DATA LISTING>
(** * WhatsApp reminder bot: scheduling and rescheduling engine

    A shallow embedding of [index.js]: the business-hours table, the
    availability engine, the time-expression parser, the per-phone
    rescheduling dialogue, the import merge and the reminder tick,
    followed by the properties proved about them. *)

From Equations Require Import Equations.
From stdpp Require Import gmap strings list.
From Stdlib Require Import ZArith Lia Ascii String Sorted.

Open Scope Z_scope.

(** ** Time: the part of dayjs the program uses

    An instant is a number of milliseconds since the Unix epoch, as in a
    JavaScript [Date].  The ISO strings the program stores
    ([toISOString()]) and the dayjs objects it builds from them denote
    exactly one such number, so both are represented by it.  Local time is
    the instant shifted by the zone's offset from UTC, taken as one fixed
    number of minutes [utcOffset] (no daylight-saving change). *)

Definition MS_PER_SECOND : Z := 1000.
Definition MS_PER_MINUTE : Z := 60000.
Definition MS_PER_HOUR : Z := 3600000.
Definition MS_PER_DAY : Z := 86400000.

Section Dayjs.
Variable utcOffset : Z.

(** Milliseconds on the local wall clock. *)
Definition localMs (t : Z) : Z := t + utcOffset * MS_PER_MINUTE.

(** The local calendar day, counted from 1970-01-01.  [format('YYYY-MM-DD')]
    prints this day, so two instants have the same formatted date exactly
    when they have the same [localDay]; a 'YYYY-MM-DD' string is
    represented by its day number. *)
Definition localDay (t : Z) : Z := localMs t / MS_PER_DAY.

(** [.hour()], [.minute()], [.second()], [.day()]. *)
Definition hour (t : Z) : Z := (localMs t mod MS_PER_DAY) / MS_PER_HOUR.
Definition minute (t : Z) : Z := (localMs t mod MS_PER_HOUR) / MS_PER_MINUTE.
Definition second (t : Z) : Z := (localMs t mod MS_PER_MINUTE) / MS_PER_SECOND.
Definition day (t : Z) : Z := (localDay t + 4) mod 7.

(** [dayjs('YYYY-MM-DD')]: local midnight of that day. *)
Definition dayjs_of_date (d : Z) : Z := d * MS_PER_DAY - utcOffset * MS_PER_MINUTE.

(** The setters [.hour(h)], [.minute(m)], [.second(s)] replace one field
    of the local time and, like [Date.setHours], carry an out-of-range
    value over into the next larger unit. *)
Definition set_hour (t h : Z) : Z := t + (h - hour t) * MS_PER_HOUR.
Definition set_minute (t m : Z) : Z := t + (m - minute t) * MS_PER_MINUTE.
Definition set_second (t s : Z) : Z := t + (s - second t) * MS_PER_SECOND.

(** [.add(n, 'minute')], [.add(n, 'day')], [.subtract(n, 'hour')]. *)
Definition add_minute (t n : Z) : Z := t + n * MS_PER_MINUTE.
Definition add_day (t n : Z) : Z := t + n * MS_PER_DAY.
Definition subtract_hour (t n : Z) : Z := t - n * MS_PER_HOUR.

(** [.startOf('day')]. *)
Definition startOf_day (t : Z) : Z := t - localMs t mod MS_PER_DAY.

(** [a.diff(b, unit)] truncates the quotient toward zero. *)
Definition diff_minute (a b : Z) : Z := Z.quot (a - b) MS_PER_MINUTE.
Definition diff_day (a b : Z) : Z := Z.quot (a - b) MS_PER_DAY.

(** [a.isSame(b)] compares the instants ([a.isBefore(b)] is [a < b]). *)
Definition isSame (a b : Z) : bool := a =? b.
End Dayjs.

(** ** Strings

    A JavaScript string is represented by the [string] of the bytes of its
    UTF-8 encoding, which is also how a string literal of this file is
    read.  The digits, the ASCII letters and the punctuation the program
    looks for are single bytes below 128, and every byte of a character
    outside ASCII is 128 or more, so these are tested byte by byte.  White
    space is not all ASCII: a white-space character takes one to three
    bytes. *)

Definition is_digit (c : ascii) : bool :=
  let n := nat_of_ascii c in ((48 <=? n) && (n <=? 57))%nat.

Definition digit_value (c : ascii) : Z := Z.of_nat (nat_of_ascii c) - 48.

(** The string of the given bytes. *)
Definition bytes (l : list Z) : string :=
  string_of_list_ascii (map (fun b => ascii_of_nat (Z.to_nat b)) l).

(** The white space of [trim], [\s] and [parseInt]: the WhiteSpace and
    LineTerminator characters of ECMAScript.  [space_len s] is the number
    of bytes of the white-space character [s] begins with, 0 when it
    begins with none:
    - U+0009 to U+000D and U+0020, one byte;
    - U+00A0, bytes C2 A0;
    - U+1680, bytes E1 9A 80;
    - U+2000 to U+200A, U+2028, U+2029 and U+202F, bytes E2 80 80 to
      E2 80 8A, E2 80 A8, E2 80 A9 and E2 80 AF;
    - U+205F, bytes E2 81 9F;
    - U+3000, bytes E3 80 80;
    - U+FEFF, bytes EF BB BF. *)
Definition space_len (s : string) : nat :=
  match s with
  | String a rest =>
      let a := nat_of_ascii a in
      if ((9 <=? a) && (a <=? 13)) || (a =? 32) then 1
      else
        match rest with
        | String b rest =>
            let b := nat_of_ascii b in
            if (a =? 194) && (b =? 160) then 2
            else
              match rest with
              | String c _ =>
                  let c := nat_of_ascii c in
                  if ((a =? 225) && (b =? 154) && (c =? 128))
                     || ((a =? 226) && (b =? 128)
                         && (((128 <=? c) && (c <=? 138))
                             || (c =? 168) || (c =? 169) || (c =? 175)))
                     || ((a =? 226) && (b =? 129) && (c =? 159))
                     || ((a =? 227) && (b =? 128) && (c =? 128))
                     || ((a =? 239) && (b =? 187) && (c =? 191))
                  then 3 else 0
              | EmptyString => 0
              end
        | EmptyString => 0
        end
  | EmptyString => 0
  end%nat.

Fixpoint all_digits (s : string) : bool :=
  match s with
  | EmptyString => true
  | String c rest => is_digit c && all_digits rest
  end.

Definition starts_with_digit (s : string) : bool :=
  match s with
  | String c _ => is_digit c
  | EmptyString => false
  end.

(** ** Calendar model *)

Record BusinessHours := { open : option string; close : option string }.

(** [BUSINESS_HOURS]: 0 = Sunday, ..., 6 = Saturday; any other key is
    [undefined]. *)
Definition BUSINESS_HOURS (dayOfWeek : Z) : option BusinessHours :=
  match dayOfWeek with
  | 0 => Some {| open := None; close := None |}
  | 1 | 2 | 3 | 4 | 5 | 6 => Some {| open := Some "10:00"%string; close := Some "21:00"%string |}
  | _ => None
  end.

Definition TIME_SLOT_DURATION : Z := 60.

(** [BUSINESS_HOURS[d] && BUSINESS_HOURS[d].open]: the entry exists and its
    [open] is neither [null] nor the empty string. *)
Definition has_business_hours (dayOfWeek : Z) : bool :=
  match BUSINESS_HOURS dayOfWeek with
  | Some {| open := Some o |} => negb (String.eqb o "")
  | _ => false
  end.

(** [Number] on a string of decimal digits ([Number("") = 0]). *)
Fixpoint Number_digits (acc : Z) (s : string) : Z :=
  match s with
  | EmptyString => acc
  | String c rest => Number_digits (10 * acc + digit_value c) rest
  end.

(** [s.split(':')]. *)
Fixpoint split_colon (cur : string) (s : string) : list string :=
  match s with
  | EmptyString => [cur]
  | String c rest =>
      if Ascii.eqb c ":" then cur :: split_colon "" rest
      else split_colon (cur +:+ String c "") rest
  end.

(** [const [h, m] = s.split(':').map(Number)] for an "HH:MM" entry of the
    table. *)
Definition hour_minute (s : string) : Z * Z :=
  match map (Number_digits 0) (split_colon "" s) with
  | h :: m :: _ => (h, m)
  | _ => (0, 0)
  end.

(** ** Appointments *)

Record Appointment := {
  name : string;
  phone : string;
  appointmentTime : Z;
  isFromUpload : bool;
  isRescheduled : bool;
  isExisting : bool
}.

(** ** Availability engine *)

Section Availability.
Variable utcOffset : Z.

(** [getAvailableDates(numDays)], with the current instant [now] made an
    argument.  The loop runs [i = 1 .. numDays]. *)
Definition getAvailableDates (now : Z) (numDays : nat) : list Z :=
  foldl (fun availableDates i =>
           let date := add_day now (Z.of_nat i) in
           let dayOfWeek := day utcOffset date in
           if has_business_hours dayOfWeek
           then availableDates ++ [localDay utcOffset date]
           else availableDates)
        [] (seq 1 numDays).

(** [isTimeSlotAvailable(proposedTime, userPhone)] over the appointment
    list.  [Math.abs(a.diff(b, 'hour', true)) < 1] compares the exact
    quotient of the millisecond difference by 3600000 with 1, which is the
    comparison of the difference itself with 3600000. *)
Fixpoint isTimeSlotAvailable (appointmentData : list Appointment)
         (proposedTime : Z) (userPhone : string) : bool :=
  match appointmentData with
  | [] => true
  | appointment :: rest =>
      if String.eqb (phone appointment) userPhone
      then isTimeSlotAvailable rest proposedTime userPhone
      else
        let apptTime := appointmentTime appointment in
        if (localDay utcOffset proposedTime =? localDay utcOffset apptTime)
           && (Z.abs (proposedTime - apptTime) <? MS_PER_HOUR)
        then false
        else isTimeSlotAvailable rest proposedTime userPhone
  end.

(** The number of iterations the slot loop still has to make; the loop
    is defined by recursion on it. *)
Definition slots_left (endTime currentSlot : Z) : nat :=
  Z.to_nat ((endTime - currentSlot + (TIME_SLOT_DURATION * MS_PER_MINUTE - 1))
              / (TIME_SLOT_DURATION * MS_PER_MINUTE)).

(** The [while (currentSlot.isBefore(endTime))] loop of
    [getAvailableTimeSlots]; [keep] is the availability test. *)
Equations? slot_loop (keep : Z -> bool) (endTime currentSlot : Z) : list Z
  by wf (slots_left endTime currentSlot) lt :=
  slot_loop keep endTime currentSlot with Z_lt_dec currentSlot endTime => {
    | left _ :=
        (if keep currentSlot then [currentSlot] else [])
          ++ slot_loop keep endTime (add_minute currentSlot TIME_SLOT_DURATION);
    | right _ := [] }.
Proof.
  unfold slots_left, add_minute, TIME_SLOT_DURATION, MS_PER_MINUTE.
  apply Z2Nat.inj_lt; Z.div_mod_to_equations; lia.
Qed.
--
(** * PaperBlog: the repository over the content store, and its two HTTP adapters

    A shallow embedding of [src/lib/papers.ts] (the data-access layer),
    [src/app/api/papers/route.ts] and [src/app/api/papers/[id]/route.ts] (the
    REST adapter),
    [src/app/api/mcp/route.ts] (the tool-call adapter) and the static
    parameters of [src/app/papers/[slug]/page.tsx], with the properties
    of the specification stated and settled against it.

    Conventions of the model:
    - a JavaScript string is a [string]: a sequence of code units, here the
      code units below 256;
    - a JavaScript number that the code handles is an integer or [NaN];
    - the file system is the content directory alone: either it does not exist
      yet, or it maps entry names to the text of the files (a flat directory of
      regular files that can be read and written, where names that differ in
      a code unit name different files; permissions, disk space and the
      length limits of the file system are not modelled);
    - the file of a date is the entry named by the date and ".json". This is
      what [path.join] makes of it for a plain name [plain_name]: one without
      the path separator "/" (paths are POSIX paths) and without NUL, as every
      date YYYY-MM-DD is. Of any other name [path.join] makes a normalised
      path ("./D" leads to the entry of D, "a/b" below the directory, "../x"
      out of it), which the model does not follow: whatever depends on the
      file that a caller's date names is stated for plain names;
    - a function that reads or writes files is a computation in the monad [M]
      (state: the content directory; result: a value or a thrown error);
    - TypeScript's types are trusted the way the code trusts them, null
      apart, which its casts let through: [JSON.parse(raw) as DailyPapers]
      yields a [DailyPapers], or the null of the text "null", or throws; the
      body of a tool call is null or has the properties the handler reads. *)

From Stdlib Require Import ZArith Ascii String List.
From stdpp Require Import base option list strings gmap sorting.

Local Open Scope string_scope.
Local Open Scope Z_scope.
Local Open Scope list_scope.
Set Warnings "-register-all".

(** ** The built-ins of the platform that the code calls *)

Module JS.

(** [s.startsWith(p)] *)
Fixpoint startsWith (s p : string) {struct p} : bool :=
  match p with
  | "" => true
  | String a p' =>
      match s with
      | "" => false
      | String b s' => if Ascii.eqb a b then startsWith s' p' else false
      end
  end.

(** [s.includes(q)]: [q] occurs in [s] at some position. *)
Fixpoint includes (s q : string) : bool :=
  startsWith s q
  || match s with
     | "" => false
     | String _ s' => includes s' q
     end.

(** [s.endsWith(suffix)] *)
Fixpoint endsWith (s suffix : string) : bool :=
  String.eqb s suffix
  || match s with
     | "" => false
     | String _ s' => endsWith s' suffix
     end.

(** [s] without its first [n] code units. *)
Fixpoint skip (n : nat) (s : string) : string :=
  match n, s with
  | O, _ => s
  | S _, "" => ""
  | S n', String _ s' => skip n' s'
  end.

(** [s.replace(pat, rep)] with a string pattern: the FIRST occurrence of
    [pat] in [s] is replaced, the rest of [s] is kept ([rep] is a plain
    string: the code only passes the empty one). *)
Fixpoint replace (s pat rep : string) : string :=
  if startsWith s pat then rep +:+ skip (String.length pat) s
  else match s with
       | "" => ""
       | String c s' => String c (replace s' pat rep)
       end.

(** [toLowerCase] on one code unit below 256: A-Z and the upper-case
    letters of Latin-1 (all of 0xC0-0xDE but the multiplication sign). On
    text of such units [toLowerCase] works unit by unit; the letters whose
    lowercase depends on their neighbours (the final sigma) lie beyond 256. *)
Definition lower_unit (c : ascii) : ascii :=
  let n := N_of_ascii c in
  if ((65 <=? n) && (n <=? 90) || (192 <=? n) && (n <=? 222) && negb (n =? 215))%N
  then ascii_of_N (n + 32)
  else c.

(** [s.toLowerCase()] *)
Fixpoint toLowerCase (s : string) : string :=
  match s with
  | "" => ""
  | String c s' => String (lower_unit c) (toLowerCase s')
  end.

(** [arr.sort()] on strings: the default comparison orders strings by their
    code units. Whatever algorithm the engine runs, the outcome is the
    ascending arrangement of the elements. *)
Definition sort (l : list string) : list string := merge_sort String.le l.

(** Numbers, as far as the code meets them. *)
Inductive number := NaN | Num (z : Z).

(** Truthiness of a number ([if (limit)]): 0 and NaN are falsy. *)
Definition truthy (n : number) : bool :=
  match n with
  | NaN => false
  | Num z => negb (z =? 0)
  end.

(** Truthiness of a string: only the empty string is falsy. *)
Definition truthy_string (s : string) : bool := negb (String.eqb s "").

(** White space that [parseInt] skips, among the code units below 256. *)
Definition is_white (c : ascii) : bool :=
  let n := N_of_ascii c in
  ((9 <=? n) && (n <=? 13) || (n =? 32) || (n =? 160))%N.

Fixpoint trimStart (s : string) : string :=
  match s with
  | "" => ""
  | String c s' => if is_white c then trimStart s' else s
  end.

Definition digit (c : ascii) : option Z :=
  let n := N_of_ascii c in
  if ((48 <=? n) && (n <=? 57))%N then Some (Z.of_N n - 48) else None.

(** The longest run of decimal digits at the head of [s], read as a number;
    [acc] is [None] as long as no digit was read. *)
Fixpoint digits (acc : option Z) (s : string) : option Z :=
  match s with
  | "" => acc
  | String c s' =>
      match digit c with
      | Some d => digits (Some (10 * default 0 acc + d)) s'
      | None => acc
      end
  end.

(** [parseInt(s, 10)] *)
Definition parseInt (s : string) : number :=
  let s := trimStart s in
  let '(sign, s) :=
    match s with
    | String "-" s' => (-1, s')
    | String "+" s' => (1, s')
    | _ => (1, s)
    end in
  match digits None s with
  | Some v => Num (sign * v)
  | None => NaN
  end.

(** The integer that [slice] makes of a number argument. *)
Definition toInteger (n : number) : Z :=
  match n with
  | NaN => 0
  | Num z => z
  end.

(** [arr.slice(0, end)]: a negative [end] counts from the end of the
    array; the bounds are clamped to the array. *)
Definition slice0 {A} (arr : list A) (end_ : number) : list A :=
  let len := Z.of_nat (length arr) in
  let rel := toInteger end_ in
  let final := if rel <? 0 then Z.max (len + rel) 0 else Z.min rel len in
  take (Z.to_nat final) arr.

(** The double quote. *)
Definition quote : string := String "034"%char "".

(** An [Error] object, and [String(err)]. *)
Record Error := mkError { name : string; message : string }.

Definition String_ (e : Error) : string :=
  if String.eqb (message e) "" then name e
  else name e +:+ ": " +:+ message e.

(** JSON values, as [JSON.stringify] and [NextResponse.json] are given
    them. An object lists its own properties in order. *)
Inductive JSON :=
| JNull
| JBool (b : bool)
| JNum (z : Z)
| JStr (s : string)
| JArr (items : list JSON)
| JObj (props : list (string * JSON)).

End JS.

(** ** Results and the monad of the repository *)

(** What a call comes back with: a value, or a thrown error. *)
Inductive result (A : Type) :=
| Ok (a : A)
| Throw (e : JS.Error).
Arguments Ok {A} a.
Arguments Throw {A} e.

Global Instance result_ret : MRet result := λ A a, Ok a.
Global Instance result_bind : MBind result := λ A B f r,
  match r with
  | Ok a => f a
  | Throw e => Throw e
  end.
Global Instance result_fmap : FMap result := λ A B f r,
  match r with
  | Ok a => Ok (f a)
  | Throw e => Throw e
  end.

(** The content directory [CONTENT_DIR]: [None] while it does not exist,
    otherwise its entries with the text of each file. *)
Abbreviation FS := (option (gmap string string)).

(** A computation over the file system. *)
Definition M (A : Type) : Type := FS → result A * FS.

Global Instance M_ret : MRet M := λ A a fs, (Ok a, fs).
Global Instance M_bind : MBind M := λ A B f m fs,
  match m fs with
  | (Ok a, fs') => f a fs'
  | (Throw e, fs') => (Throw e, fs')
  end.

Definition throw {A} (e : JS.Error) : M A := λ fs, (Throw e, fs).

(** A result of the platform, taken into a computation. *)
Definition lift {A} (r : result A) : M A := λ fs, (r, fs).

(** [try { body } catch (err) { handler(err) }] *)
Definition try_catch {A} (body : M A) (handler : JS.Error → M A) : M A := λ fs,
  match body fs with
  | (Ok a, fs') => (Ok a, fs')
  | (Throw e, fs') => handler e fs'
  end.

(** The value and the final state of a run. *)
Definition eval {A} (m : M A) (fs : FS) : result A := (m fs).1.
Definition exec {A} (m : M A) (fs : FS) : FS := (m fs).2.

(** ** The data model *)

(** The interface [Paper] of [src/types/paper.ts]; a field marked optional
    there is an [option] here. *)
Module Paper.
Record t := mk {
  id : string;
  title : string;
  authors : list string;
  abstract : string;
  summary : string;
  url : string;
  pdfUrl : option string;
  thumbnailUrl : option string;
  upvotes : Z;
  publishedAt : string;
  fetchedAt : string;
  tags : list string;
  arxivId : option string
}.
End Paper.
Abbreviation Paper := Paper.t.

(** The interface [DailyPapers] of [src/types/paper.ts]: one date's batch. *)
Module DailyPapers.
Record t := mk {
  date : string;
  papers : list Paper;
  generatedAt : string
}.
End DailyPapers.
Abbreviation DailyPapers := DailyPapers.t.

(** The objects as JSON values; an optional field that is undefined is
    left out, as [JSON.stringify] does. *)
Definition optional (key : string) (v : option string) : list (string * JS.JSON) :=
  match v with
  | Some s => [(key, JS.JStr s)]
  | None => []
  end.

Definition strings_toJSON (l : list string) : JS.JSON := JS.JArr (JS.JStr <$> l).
* * *
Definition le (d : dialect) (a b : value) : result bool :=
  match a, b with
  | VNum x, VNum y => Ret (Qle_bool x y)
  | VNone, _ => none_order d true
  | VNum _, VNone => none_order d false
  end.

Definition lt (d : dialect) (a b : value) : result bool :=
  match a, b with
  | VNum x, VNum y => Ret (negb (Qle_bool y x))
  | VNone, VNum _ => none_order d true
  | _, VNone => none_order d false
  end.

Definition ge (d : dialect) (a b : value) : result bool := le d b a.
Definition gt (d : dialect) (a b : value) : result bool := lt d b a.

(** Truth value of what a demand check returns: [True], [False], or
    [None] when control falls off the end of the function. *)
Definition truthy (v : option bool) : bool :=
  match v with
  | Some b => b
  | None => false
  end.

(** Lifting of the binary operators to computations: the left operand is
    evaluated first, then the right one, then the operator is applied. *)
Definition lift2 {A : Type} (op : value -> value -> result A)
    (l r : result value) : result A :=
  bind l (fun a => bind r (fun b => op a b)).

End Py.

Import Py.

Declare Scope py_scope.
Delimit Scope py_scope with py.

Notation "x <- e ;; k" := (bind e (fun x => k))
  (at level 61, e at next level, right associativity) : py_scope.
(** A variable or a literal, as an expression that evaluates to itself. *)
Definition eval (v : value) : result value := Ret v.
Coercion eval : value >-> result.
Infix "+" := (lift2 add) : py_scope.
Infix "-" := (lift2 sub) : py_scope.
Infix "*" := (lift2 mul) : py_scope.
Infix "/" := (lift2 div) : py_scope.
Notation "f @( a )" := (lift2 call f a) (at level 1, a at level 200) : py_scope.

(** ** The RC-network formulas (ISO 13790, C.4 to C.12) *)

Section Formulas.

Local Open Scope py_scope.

WHAT YOU NEED TO DO> Using the data above, show each line where "function" occurs.

OUTPUT>
    - a function that reads or writes files is a computation in the monad [M]
    [None] when control falls off the end of the function. *)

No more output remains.